Maryland Bar Bulletin
Publications : Bar Bulletin

November, 2004

Identity Theft
~A primer on credit restoration~
By Marc Emden

{EDITOR’S NOTE: This article was intended for publication in the consumer law focus of the October 15, 2004, edition of the Bar Bulletin.]

We have all laughed at the recent series of Citibank commercials in which we see an image of a victim speaking in an imposter’s voice. The voice is that of an identity thief gloating over the ease with which he or she has just gained access to the victims’ credit card. These commercials do an excellent job of depicting how easy it is for any one of us to become a victim of identity theft.

In fact, identity fraud is the fastest-growing crime in the nation, affecting nearly 10 million people in the last year alone. The damage is devastating. Feeling desperate to get their credit restored, victims may spend months or years trying to fix the damage. In the process, they lose job opportunities or simply can not get credit all. So how do identity fraud victims get their credit restored after a store or financial institution refuses to delete the unauthorized charge?

The problem: After learning that a friend, uncle, ex-spouse or total stranger has made unauthorized charges using their names, identity fraud victims are traumatized and often need a helping hand to restore their credit and good name. Many victims report that the credit grantor or the credit reporting agency (CRA) simply refuses to remove the fraudulent charge. Reasons for their refusals include the passage of time without the victim lodging a dispute, the making of a partial payment on the account or an acknowledgement by the client that he knew the wrongdoer committing the fraud.

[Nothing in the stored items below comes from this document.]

(* ===== verification/SerialiserTotal.v ===== *)
(** * The check for the normal form

    What strings, object paths and signatures are in normal form; then, that the
    check ends on any bytes. *)

From S2P Require Import Prelude Utf8 Utf8Codec Utf8Text Utf8Validate VariantType VariantSpec.
From S2P Require Import VariantWalk VariantCorrect VariantInfo VariantInfos Serialiser.
From S2P Require Import SerialiserRead SerialiserNormal.
Local Open Scope Z_scope.
Local Open Scope xpl_scope.

(** ** The languages *)

(** UTF-8, with a NUL at the end and only there. *)
Definition string_bytes (l : list Z) : Prop := exists cs, Forall text_char cs /\ l = encs cs ++ [0].

(** [A-Z], [a-z], [0-9] or [_]. *)
Definition path_char (c : Z) : bool :=
  (65 <=? c) && (c <=? 90) || (97 <=? c) && (c <=? 122) || (48 <=? c) && (c <=? 57) || (c =? 95).
(** A slash, or elements that each follow a slash. *)
Definition object_path (l : list Z) : Prop :=
  l = [47] \/ exists es, es <> [] /\ Forall (fun e => e <> [] /\ Forall (fun c => path_char c = true) e) es /\
    l = concat (map (cons 47) es).
Definition object_path_bytes (l : list Z) : Prop := exists p, object_path p /\ l = p ++ [0].

(** Types one after the other, of the characters that D-Bus has. *)
Definition signature_bytes (l : list Z) : Prop := exists ts,
  Forall (fun t => valid t = true /\ (nesting t <= 128)%nat) ts /\ Forall (fun c => c ∈ signature_chars) (prints ts) /\
  l = prints ts ++ [0].

(** ** Lemmas *)

Lemma holds_reads s p l : holds s p l -> reads s p l.
Proof.
  revert p. induction l as [|b l IH]; intros p H; [done|]. apply holds_cons in H as [Hr H]. split; [done|auto].
Qed.

Lemma valid_prefix_unique l cs ds r1 r2 : valid_prefix l cs r1 -> valid_prefix l ds r2 -> cs = ds /\ r1 = r2.
Proof.
  intros (-> & Hcs & Hn1). revert ds. induction Hcs as [|c cs Hc Hcs IH]; intros ds (E & Hds & Hn2).
  - destruct Hds as [|d ds Hd _]; [by cbn in E|]. exfalso. rewrite encs_cons, <- app_assoc in E. cbn [encs map concat app] in E.
    apply (Hn1 d Hd). exists (encs ds ++ r2). exact E.
  - rewrite encs_cons, <- app_assoc in E. destruct Hds as [|d ds Hd Hds].
    + exfalso. apply (Hn2 c Hc). exists (encs cs ++ r1). by symmetry.
    + rewrite encs_cons, <- app_assoc in E.
      apply enc_unique in E as [-> E]; [|by apply char_code, text_char_char..].
      destruct (IH ds) as [-> ->]; done.
Qed.
Lemma string_bytes_prefix l cs rest : valid_prefix l cs rest -> string_bytes l <-> rest = [0].
Proof.
  intros Hv. split.
  - intros (ds & Hds & E). assert (valid_prefix l ds [0]) as Hv' by (split_and!; [done..|apply no_char_0]).
    by destruct (valid_prefix_unique _ _ _ _ _ Hv Hv').
  - intros ->. destruct Hv as (E & Hcs & _). by exists cs.
Qed.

The process: An effective approach undertaken by counsel includes identifying the preliminary and formal dispute procedures established by the credit grantor. The next step is to seek the name and department information concerning the filing of a dispute for fraudulent charge. Counsel’s letter to the credit grantor must explain why the client is disputing the charge, request that the credit grantor investigate the charge and, most importantly, ask the grantor to provide counsel with proof that the client actually authorized the debt.

At the same time, write to all three credit reporting agencies, Equifax, Experian and Trans Union, requesting that they place a fraud alert on the client’s credit reporting file to alert potential creditors or other parties of possible tampering. Most importantly, counsel must request that the CRA investigate the errant charge. If the CRA cannot verify that the client authorized the disputed charge within 30 days of the request, the CRA must then delete the derogatory file.

Taking these steps to expedite the process is not mandatory, but it is necessary, as the burden of proof is never on the consumer to prove lack of authorization. Remember, as in any breach of contract case, the burden is on the plaintiff (in this case, the creditor or CRA) to prove by a preponderance of the evidence that the charge was authorized.

The law: The relevant Maryland and federal laws pertaining to victims of identity fraud are complicated. In their simplest form, there are two statutes that govern this area. The first, the Fair Credit Reporting Act (FCRA), was designed to protect consumers by requiring creditors, grantors and credit reporting agencies to correct and to stop reporting credit errors. The second, the Fair Debt Reporting Act (FDRA), was intended to keep bill collectors from hounding debtors and from reporting false or disputed debts. Maryland has its own versions of these same laws.

The FDRA requires a creditor to stop all collection efforts once a written dispute notice is received within the 30-day validation period. The FDRA also prohibits debt collectors from reporting any debt that the collector knows or should know is either false or disputed. Debt collectors are held to the much stricter standards under the FDRA than creditors under FCRA. As such, there are additional enforcement opportunities available to consumers under the FDRA.

Whether and Where to File: When the CRA or creditor refuses to delete the derogatory file, even after investigation and reinvestigation fail to substantiate the debt, the client’s only remaining recourse is to file suit under the FCRA or FDRA. The decision whether to file in state or federal court is a complicated one, and counsel should discuss the relative merits of each with the client before choosing the appropriate forum. If the Maryland state court is the forum of choice, it is best to bring an action using only the state version of the FCRA to prevent removal to federal court. Maryland also contains a longer statute of limitations than its federal counterpart.

Additional Law: Other statutes, including the Fair Credit Billing Act and the Deceptive Trade Practice Statute, may prove even more useful depending on the merits of the case.

Additional Causes of Action: Related causes of action include intentional infliction of emotional distress, misrepresentation, injurious falsehood and intentional interference with prospective contractual relations.

Damages: These can include cost of higher credit, mental distress and loss of employment, just to name a few.

With these points in mind, the lawyer prepared for battle can often persuade a creditor or CRA intent on collecting a debt to delete the identity fraud charges.

Marc Emden is an attorney in private practice in Rockville. He concentrates on consumer, criminal defense and personal injury law.